Designing STLP’s Web Experience

Introduction

Student Technology Loan Program (STLP) is a student-run organization that loans electronics like cameras and laptops to students.

As a staff member, I regularly dealt with issues stemming from the poor web experience. This led me to start a redesign effort.


Goals

Starting the project, I got together a group of students and observed them completing tasks on the website. Afterwards, I talked to them about what they struggled with and their previous experiences.

I also talked to my managers and colleagues to understand what they wanted in the new website.

From there, I was able to identify goals to design for:

  1. Improve layout and ease of use, especially for mobile
  2. Make content concise and relevant
  3. Reduce volume of support calls and emails
  4. Help STLP secure more funding

1. Layout and Ease of Use

The old design was very mobile-hostile. It had multiple nav bars and relied heavily on menus that activated with mouse hovers (this doesn’t work on mobile!).
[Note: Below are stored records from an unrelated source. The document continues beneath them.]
(** ** Progress *)

(** Asleep, with no signal to wake it. *)
Definition asleep (signal : bool) (pr : proc) : bool :=
  match loc pr with Sleep => negb (running pr || (intr pr && signal)) | _ => false end.

(** The steps that a process can make, when [n] processes can be woken by an [up]. *)
Definition weight (n : Z) (signal : bool) (pr : proc) : Z :=
  match loc pr with
  | Leave _ => 1
  | Up_wake => 1 + 10 * n
  | Up_waking => 2 + 10 * n
  | l =>
    (if running pr then 10 else 0) +
    match l with Enqueue => 5 | Test => 4 | Check_signal => 3 | Give_up => 2 | _ => if intr pr && signal then 5 else 2 end
  end.

Definition effort (n : Z) (signal : Z -> bool) (st : state) : Z := map_fold (fun p pr k => weight n (signal p) pr + k) 0 (procs st).

Section effort.
Context (n : Z) (signal : Z -> bool) (Hn : 0 <= n).

Lemma weight_pos p pr : 1 <= weight n (signal p) pr.
Proof. unfold weight. destruct (loc pr), (running pr); try lia; by destruct (intr pr && signal p). Qed.

Abbreviation total := (map_fold (fun p pr k => weight n (signal p) pr + k) 0).

Lemma total_insert (m : gmap Z proc) p pr : m !! p = None -> total (<[p := pr]> m) = weight n (signal p) pr + total m.
Proof. intros. rewrite map_fold_insert_L; [done| |done]. intros; lia. Qed.
Lemma not_edge p l : p ∉ init_task :: l -> (p ∉ (edges l).*1) /\ (p ∉ (edges l).*2).
Proof. rewrite edges_fsts, edges_snds. intros H. split; [done|]. set_solver. Qed.

Lemma head_of_in l : head_of init_task l ∈ init_task :: l.
Proof. destruct l; set_solver. Qed.

Lemma tail_of_in l : tail_of init_task l ∈ init_task :: l.
Proof. destruct (tail_split init_task l) as [k E]. rewrite E. set_solver. Qed.

(** Linking [p] in at the front, or at the end. *)
Lemma ring_push q q' l p : ring q l -> p ∉ init_task :: l ->
  next_run q' = <[p := head_of init_task l]> (<[init_task := p]> (next_run q)) ->
  prev_run q' = <[head_of init_task l := p]> (<[p := init_task]> (prev_run q)) -> ring q' (p :: l).
Proof.
  intros [Hnd Hl Ho] Hp En Ep. pose proof (head_of_in l) as Hh. destruct (edges_cons l) as [B E].
  assert (Hp0 : p <> init_task /\ p <> head_of init_task l) by (split; intros ->; set_solver). destruct Hp0 as [P1 P2].
  destruct (edges_nodup l Hnd) as [N1 N2]. destruct (not_edge p l Hp) as [Q1 Q2]. constructor.
  - rewrite NoDup_cons in *. rewrite NoDup_cons. set_solver.
  - destruct (edges_split init_task [] p l) as (A & B' & x & y & E1 & E2 & -> & ->). unfold edges in *. cbn [app] in *. rewrite E1.
    rewrite E2 in *. eapply edges_insert; try done; rewrite ?En, ?Ep; cbn [tail_of last]; try by simplify_map_eq.
    + intros z Hz1 Hz2. by rewrite !lookup_insert_ne by done.
    + intros z Hz1 Hz2. by rewrite !lookup_insert_ne by done.
  - intros z Hz. rewrite En, Ep. assert (z <> p /\ z <> init_task /\ z ∉ init_task :: l) as (Z1 & Z2 & Z3) by set_solver.
    assert (z <> head_of init_task l) by (intros ->; done). rewrite !lookup_insert_ne by done. by apply Ho.
Qed.
(* ===== verification/SchedProof.v ===== *)
(** * The scheduler: the choice of the next process, the invariant, no starvation *)

From S2P Require Import Prelude LockBlocks RunQueue Sched.

(** ** The choice as a fold over the queue *)

Definition weight_of (ts : gmap Z task) (prev_mm p : Z) : Z := match ts !! p with Some t => (goodness t prev_mm).1 | None => 0 end.

Definition best (ts : gmap Z task) (prev_mm : Z) (l : list Z) (c next : Z) : Z * Z :=
  fold_left (fun '(c, n) p => if c <? weight_of ts prev_mm p then (weight_of ts prev_mm p, p) else (c, n)) l (c, next).

Definition unyield (ts : gmap Z task) (prev_mm : Z) (l : list Z) : gmap Z task :=
  fold_left (fun ts p => alter (fun t => (goodness t prev_mm).2) p ts) l ts.

Lemma best_ext ts ts' mmv l c n : (forall p, p ∈ l -> weight_of ts mmv p = weight_of ts' mmv p) -> best ts mmv l c n = best ts' mmv l c n.
Proof.
  revert c n. induction l as [|p l IH]; intros c n H; [done|]. unfold best in *. cbn [fold_left]. rewrite (H p) by set_solver.
  destruct (c <? weight_of ts' mmv p); apply IH; set_solver.
Qed.

Lemma pick_spec fuel ts q pre l mmv c next :
  ring q (pre ++ l) -> (forall p, p ∈ l -> is_Some (ts !! p)) -> (length l <= fuel)%nat ->
  pick fuel ts q mmv (head_of init_task l) c next = Some (best ts mmv l c next, unyield ts mmv l).
Proof.
  revert fuel ts pre c next. induction l as [|p l IH]; intros fuel ts pre c next Hr Hl Hf.
  { by destruct fuel. }
  destruct fuel as [|fuel]; [cbn in Hf; lia|]. cbn [head_of pick].
  assert (Hp : p <> init_task /\ p ∉ l).
  { destruct Hr as [Hnd _ _]. rewrite <-Permutation_middle in Hnd. rewrite !NoDup_cons in Hnd. set_solver. }
  destruct Hp as [Hp0 Hpl]. destruct (Z.eqb_spec p init_task); [done|]. destruct (Hl p ltac:(set_solver)) as [t Ht]. rewrite Ht.
  cbn [mbind option_bind]. destruct (goodness t mmv) as [w t'] eqn:Eg. rewrite (ring_next q pre p l Hr). cbn [mbind option_bind].
  assert (Hstep : forall c n, pick fuel (<[p := t']> ts) q mmv (head_of init_task l) c n = Some (best ts mmv l c n, unyield ts mmv (p :: l))).
  { intros c' n'. rewrite (IH fuel _ (pre ++ [p])); [| |intros x Hx; rewrite lookup_insert_ne by (intros ->; done); apply Hl; set_solver|cbn in Hf; lia].
    - f_equal. f_equal.
      + apply best_ext. intros x Hx. unfold weight_of. by rewrite lookup_insert_ne by (intros ->; done).
      + unfold unyield. cbn [fold_left]. do 2 f_equal. apply map_eq. intros i. destruct (decide (i = p)) as [->|].
        * by rewrite lookup_insert_eq, lookup_alter_eq, Ht; cbn; rewrite Eg.
        * by rewrite lookup_insert_ne, lookup_alter_ne.
    - by rewrite <-app_assoc. }
  rewrite !Hstep. unfold best. cbn [fold_left]. assert (weight_of ts mmv p = w) as -> by (unfold weight_of; by rewrite Ht, Eg).
  by destruct (c <? w).
Qed.

(** The choice is the first process of the greatest weight. *)
Lemma best_spec ts mmv l c n : let '(c', n') := best ts mmv l c n in
  (c' = c /\ n' = n /\ forall p, p ∈ l -> weight_of ts mmv p <= c) \/
  (exists a b, l = a ++ n' :: b /\ c' = weight_of ts mmv n' /\ c < c' /\
     (forall p, p ∈ a -> weight_of ts mmv p < c') /\ forall p, p ∈ b -> weight_of ts mmv p <= c').
Proof.
  revert c n. induction l as [|p l IH]; intros c n.
  { left. split_and!; [done|done|]. set_solver. }
  unfold best in *. cbn [fold_left]. set (w := weight_of ts mmv p). destruct (c <? w) eqn:E.
  - specialize (IH w p). destruct (fold_left _ l _) as [c' n']. destruct IH as [(-> & -> & H)|(a & b & -> & -> & H1 & H2 & H3)]; right.
    + exists [], l. split_and!; try done; [lia|set_solver].
    + exists (p :: a), b. split_and!; try done; [lia|]. intros x [->|Hx]%elem_of_cons; [done|auto].
  - specialize (IH c n). destruct (fold_left _ l _) as [c' n']. destruct IH as [(-> & -> & H)|(a & b & -> & -> & H1 & H2 & H3)].
    + left. split_and!; try done. intros x [->|Hx]%elem_of_cons; [subst w; lia|auto].
    + right. exists (p :: a), b. split_and!; try done. intros x [->|Hx]%elem_of_cons; [subst w; lia|auto].
Qed.

(** A fold of updates of single processes. *)
Lemma fold_alter_lookup (f : task -> task) l (ts : gmap Z task) p : NoDup l ->
  fold_left (fun ts p => alter f p ts) l ts !! p = if decide (p ∈ l) then f <$> ts !! p else ts !! p.
Proof.
  revert ts. induction l as [|x l IH]; intros ts Hnd; [done|]. apply NoDup_cons in Hnd as [Hx Hnd]. cbn [fold_left]. rewrite IH by done.
  destruct (decide (p = x)) as [->|Hne].
  - rewrite decide_False, decide_True by set_solver. apply lookup_alter_eq.
  - rewrite lookup_alter_ne by done. destruct (decide (p ∈ l)); [rewrite decide_True by set_solver|rewrite decide_False by set_solver]; done.
Qed.

Definition refilled (t : task) : task := with_counter t (s32 (Z.shiftr (counter t) 1 + priority t)).

Lemma unyield_lookup ts mmv l p : NoDup l ->
  unyield ts mmv l !! p = if decide (p ∈ l) then (fun t => (goodness t mmv).2) <$> ts !! p else ts !! p.
Proof. apply fold_alter_lookup. Qed.

Lemma recalculate_lookup l ts p : NoDup l -> recalculate l ts !! p = if decide (p ∈ l) then refilled <$> ts !! p else ts !! p.
Proof. apply fold_alter_lookup. Qed.

(** ** The invariant *)

Definition policy_ok (pol : Z) : Prop := pol = SCHED_OTHER \/ pol = SCHED_FIFO \/ pol = SCHED_RR \/ pol = SCHED_YIELD.

Record task_ok (t : task) : Prop := {
  tk_policy : policy_ok (policy t);
  tk_rt : 0 <= rt_priority t <= 99;
  tk_counter : 0 <= counter t <= 4 * DEF_PRIORITY;
  tk_priority : 1 <= priority t <= 2 * DEF_PRIORITY }.

(** The processes of [l] are on the run queue.  [mid]: in the middle of [schedule], when
    the current process is treated as the others. *)
Record sched_ok (mid : bool) (st : state) (l : list Z) : Prop := {
  ok_ring : ring (rq st) l;
  ok_nr : nr_running st = Z.of_nat (length l);
  ok_idle : exists t, tasks st !! init_task = Some t /\ policy t = SCHED_OTHER /\ tstate t = TASK_RUNNING;
  ok_order : NoDup (order st) /\ forall p, p ∈ order st <-> p <> init_task /\ is_Some (tasks st !! p);
  ok_tasks : forall p t, p <> init_task -> tasks st !! p = Some t -> task_ok t;
  ok_queue : forall p, p ∈ l -> is_Some (tasks st !! p);
  ok_state : forall p t, p <> init_task -> mid = true \/ p <> current st -> tasks st !! p = Some t -> p ∈ l <-> tstate t = TASK_RUNNING;
  ok_current : is_Some (tasks st !! current st) /\ (mid = false -> current st <> init_task -> current st ∈ l) }.

Lemma ok_nodup mid st l : sched_ok mid st l -> NoDup l /\ init_task ∉ l.
Proof. intros H. destruct (ok_ring mid st l H) as [Hnd _ _]. apply NoDup_cons in Hnd. tauto. Qed.

Lemma ok_length mid st l : sched_ok mid st l -> (length l <= size (tasks st))%nat.
Proof.
  intros H. destruct (ok_nodup mid st l H) as [Hnd _]. pose proof (ok_queue mid st l H) as Hq.
  rewrite <-size_dom. rewrite <-(size_list_to_set (C := gset Z) l Hnd). apply subseteq_size. intros p Hp.
  apply elem_of_list_to_set in Hp. by apply elem_of_dom, Hq.
Qed.
Lemma xinv_notify cur admin garbage alloc x p sig x' ch lax unseen :
  notify_parent cur admin garbage alloc x p sig = Some x' -> (unseen = None \/ unseen = Some p) ->
  xinv x ch lax unseen -> xinv x' ch lax None.
Proof.
  intros Hn Hu Hinv. pose proof (xquiet_notify _ _ _ _ _ _ _ _ Hn) as Hq. pose proof (xinv_quiet _ _ _ _ _ Hq Hinv) as [].
  constructor; try done. intros w pid options g tw c tc kc u Ha Hpid Htw Hi Hm Hpp Hop Hz _.
  destruct (decide (c = p)) as [->|]; [|eapply iv_seen0; eauto; destruct Hu as [->| ->]; congruence].
  assert (pptr x p = w) as Hw.
  { rewrite <- (pptr_quiet x x') by apply Hq. destruct Hm as (_ & Ht & _). unfold pptr. by rewrite Ht. }
  rewrite <- Hw in *. rewrite (xq_waiting _ _ Hq) in Ha. by destruct (notify_awake _ _ _ _ _ _ _ _ _ _ Hn Ha Htw).
Qed.

(** ** The steps of [do_exit] *)

(** The current process is dead, nobody knows it yet. *)
Definition dying (x : xstate) (cur code : Z) (t : task) : xstate :=
  upd_task cur (fun t => with_exit (with_state t TASK_ZOMBIE) (s32 code)) (with_sg x (exit_sighand (sg x) cur t)).

(** What changes when a process is replaced by a task with the same place in the family. *)
Record same_place (t t' : task) : Prop := {
  sp_pgrp : pgrp t' = pgrp t; sp_session : session t' = session t; sp_leader : leader t' = leader t; sp_pptr : p_pptr t' = p_pptr t }.

Lemma dying_task x cur code t : tasks (sg x) !! cur = Some t ->
  exists t', tasks (sg (dying x cur code t)) = <[cur := t']> (tasks (sg x)) /\ same_place t t' /\ tstate t' = TASK_ZOMBIE /\
    sigh t' = None /\ exit_code t' = s32 code /\ ptraced t' = ptraced t.
Proof.
  intros Ht. unfold dying, upd_task, exit_sighand, flush_signals. cbn. rewrite lookup_insert_eq. cbn. eexists. by rewrite insert_insert_eq.
Qed.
Since most of the students access the site on mobile, the new design had to be mobile-first.

For me, this meant designing a web experience that scales up, being very usable on small screens, while adapting elegantly to larger screens.

The visual design was also updated to be unified and more aesthetically pleasing. While it wasn’t the top priority, this sets a quality bar going forward.


2. Concise and Relevant Content

A good website should be a resource that provides students with information they need, while being as concise as possible.

Over the years, the site became populated with more and more text under the assumption that people would read them. People did not read, and students couldn’t find the information they needed.

This led to very high volumes of emails and phone calls because contacting support became easier than finding the info themselves.

We needed to get to a place where it is easier to find the information/answers they need than it is to send an email or start a phone call. With walls of irrelevant text, that wasn’t the case.

This meant re-writing all the text on the website around 2 key goals: being concise and relevant.

Students mostly have the same questions or are looking for the same information. So we created a FAQ page as a central place students can go and immediately get answers without having to dig through the site.

The descriptions for various equipment also needed an overhaul. These were re-written to remove all the tech specs and jargon, instead focusing on what each equipment does and why a student should choose it over something else.

Here, the “design” wasn’t going to fix everything. This was both a cultural and a content strategy problem.

All the text and equipment descriptions became bloated for a reason: our staff didn’t have any guidelines and took the easiest route, which was to write out tech specs in paragraph form. The result were descriptions that weren’t useful or relevant.

To fix this, I came up with a style guide. This way, there’s a framework for our staff to follow, incentivizing them to write something useful.


3. Reducing # of Support Calls and Emails

Making information easy to find and making all the text human-readable was a big step in reducing the volume of support calls and emails. However, there is another side to the equation.

We found that despite all improvements to the text, people are lazy. It was simply too easy to contact STLP, so a design solution I came up with was to add friction to the process.

Contact info is intentionally buried at the bottom of the FAQ page. This adds friction to the process, incentivizing students to go through the FAQ first before contacting support.

This was inspired by design patterns from companies like T-Mobile and has proved to be quite useful in eliminating unnecessary support correspondence. Friction is good!


4. Secure More Funding

The last design goal was derived internally. Every year, STLP has to prove its value to the university to secure more funding. This process is burdensome and it’s obvious to us how we benefit students, it is harder to communicate that to the university.

The design goal was to find a way to showcase that students and clubs benefit quite a bit from STLP’s services.

I realized that students and clubs wanted publicity. Students want to show off the photos or videos that they take while clubs want more students to know about them. This was something that I could leverage since STLP’s website is visited by over 5000 students.

This manifested as background photos for the website’s header. The photo would be a photo that a student took and wanted to show off, or a club event that used STLP equipment. To them, this was free publicity. To us, this was a way to collect examples of STLP benefiting students and clubs.

While there were certainly other factors, this design element played a part in helping STLP demonstrate its benefit and receive continued funding for many years.


Conclusion

This project was the most real and difficult project I’ve ever worked on. It was self-directed and there was no support infrastructure or resources. Everything that I designed had to be coded my coworker, and we had to mostly do it on our own time.

Additionally, unlike a classroom project, it actually had to “ship.” This meant we had to be scrappy and really focus on the things we could accomplish. In the end, the new web experience launched and was continually tweaked.

Given the lack of resources, I’m very proud of what we were able to accomplish and ship.